The War Ends
Although Philip considered Attalus' escape a bitter defeat, it proved to be the turning-point of the war. Attalus was forced to return to Pergamon, when he learned at Opus that, perhaps at the urging of Philip, Prusias I, king of Bithynia and related to Philip by marriage, was moving against Pergamon. Sulpicius returned to Aegina. Free from the pressure of the combined Roman and Pergamon fleets, Philip was able to resume the offensive against the Aetolians. He captured Thronium, followed by the towns Tithronium and Drymaea north of the Cephisus, controlling all of Epicnemidian Locris, and took back control of Oreus.

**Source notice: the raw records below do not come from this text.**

(** * Serverless Pong: the session state machine and request router

    A shallow embedding of [src/pong/src/pong.js] (the server half of the
    file: the Redis session client, [handleRequest] and the six action
    handlers), with the properties of the specification stated over it.

    Conventions of the embedding.

    - A JavaScript object is a finite map from property names to JSON
      values ([gmap string value]).  A property that is absent reads as
      [undefined], so a property read has type [option value] with [None]
      for [undefined].  The handlers observe a session only through
      property reads and through [JSON.stringify], which drops properties
      whose value is [undefined]; assigning [undefined] to a property is
      therefore modelled as removing it ([set_prop]).
    - A finite JavaScript number is an exact rational ([VNum]); the two
      infinite numbers, which [JSON.parse] gives for a literal too large
      for a double (such as [1e400]), are [VInf].  [JSON.stringify] writes
      an infinite number as [null] ([json_value]), and so it does [NaN],
      which only the countdown arithmetic can produce ([json_of_number]).
      Rounding is outside the embedding, and negative zero is not told from
      zero, which it equals under [===] and which [JSON.stringify] writes
      for it.
    - Module level variables, the Redis store, the wall clock and the random
      generator are threaded through a [World].  The clock, the generator
      and the outcome of connection attempts are oracles indexed by a
      counter, so two reads of [Date.now()] in one handler may differ.
    - A handler is a computation [M A]: it takes a world and returns,
      throws (an [async] function whose promise is rejected), or stays
      pending (its promise is not settled: it awaits a connection that the
      Redis client keeps retrying). *)

From Stdlib Require Import ZArith QArith Qround String Bool Lia.
From stdpp Require Import base option gmap strings.

#[local] Set Warnings "-register-all".
#[local] Open Scope string_scope.

(** ** JSON values *)

Inductive value : Type :=
| VNull
| VBool (b : bool)
| VNum (q : Q)
| VStr (s : string)
| VArr (items : list value)
| VObj (fields : gmap string value)
| VInf (negative : bool).

(** The result of a property read or of any expression that may be
    [undefined]. *)
Abbreviation jsval := (option value).

(** [v.k] on a value that is neither [null] nor [undefined].  Only objects
    carry the property names the handlers read; on a boolean, number,
    string or array these names are found on no prototype. *)
Definition get_prop (v : value) (k : string) : jsval :=
  match v with
  | VObj o => o !! k
  | _ => None
  end.

(** [o.k = x]. *)
Definition set_prop (k : string) (x : jsval) (o : gmap string value)
  : gmap string value :=
  match x with
  | Some v => <[k := v]> o
  | None => delete k o
  end.

(** ToBoolean. *)
Definition truthy (x : jsval) : bool :=
  match x with
  | None => false
  | Some VNull => false
  | Some (VBool b) => b
  | Some (VNum q) => negb (Qeq_bool q 0)
  | Some (VStr s) => negb (String.eqb s EmptyString)
  | Some (VArr _) => true
  | Some (VObj _) => true
  | Some (VInf _) => true
  end.

(** [x !== undefined]. *)
Definition defined (x : jsval) : bool :=
  match x with
  | None => false
  | Some _ => true
  end.

(** [x === n] for a number literal [n]. *)
Definition strict_eq_num (x : jsval) (n : Q) : bool :=
  match x with
  | Some (VNum q) => Qeq_bool q n
  | _ => false
  end.

(** [x === b] for a boolean literal [b]. *)
Definition strict_eq_bool (x : jsval) (b : bool) : bool :=
  match x with
  | Some (VBool c) => Bool.eqb c b
  | _ => false
  end.

(** [m || dflt] on a string that may be [null] or [undefined]. *)
Definition or_default (m : option string) (dflt : string) : string :=
  match m with
  | Some s => if String.eqb s EmptyString then dflt else s
  | None => dflt
  end.

(** A number as [JSON.stringify] writes it; [None] is a number that is not
    finite. *)
Definition json_of_number (n : option Z) : value :=
  match n with
  | Some z => VNum (inject_Z z)
  | None => VNull
  end.

(** What [JSON.parse(JSON.stringify(v))] reads: the text of a value has
    [null] where the value has an infinite number, at any depth. *)
Fixpoint json_value (v : value) : value :=
  match v with
  | VInf _ => VNull
  | VArr items => VArr (map json_value items)
  | VObj fields => VObj (json_value <$> fields)
  | _ => v
  end.
(** [calculate_optimal_angles(latitude, longitude)]: (azimuth, tilt). *)
Definition calculate_optimal_angles (latitude longitude : R) : R * R :=
  let optimal_azimuth := if latitude >=? 0 then 180 else 0 in
  let abs_latitude := Py.abs latitude in
  let optimal_tilt :=
    if abs_latitude <? 25 then abs_latitude * 0.87
    else if abs_latitude <? 50 then abs_latitude
    else abs_latitude * 0.9 in
  (optimal_azimuth, optimal_tilt).

(** [calculate_angle_of_incidence]: angle between sun vector and panel
    normal, in degrees. *)
Definition calculate_angle_of_incidence
    (sun_azimuth sun_elevation panel_azimuth panel_tilt : R) : option R :=
  let sa := radians sun_azimuth in
  let se := radians sun_elevation in
  let pa := radians panel_azimuth in
  let pt := radians panel_tilt in
  let cos_incidence := sin se * cos pt + cos se * sin pt * cos (sa - pa) in
  let cos_incidence := Py.max (-1) (Py.min 1 cos_incidence) in
  a <- Py.acos cos_incidence ;;
  Some (degrees a).

(** The sun position at the head of [calculate_power]. *)
Definition day_hour (timestamp : datetime) : R :=
  IZR (hour timestamp) + IZR (minute timestamp) / 60.

Definition declination_at (timestamp : datetime) : R :=
  23.45 * sin (radians (IZR (284 + tm_yday timestamp) * 360 / 365)).

Definition hour_angle_at (timestamp : datetime) : R :=
  (day_hour timestamp - 12) * 15.

Definition elevation_at (lat : R) (timestamp : datetime) : option R :=
  let declination := declination_at timestamp in
  let hour_angle := hour_angle_at timestamp in
  e <- Py.asin (sin (radians declination) * sin (radians lat)
                + cos (radians declination) * cos (radians lat)
                  * cos (radians hour_angle)) ;;
  Some (degrees e).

The neutral trading powers were still trying to arrange a peace. At Elateia, Philip had met with the same would be peacemakers from Egypt and Rhodes, who had been at the meeting in Heraclea, and again in the spring of 207 BC, but to no avail. Representatives of Egypt, Rhodes, Byzantium, Chios, Mytilene and perhaps Athens also met again with the Aetolians that spring. The war was going Philip's way, but the Aetolians, although now abandoned by both Pergamon and Rome, were not yet ready to make peace on Philip's terms. However, after another season's fighting, they finally relented. In 206 BC, the Aetolians, without Rome's consent, sued for a separate peace on conditions imposed by Philip.
The following spring the Romans sent the censor Publius Sempronius Tuditanus with 35 ships and 11,000 men to Dyrrachium in Illiria, where he incited the Parthini to revolt and laid siege to Dimale. However when Philip arrived Sempronius broke off the siege and withdrew inside the walls of Apollonia. Sempronius tried unsuccessfully to entice the Aetolians to break their peace with Philip. With no more allies in Greece, but having achieved their objective of preventing Philip from aiding Hannibal, the Romans were ready to make peace. A treaty was drawn up at Phoenice in 205 BC, the so-called "Peace of Phoenice" formally ended the First Macedonian War.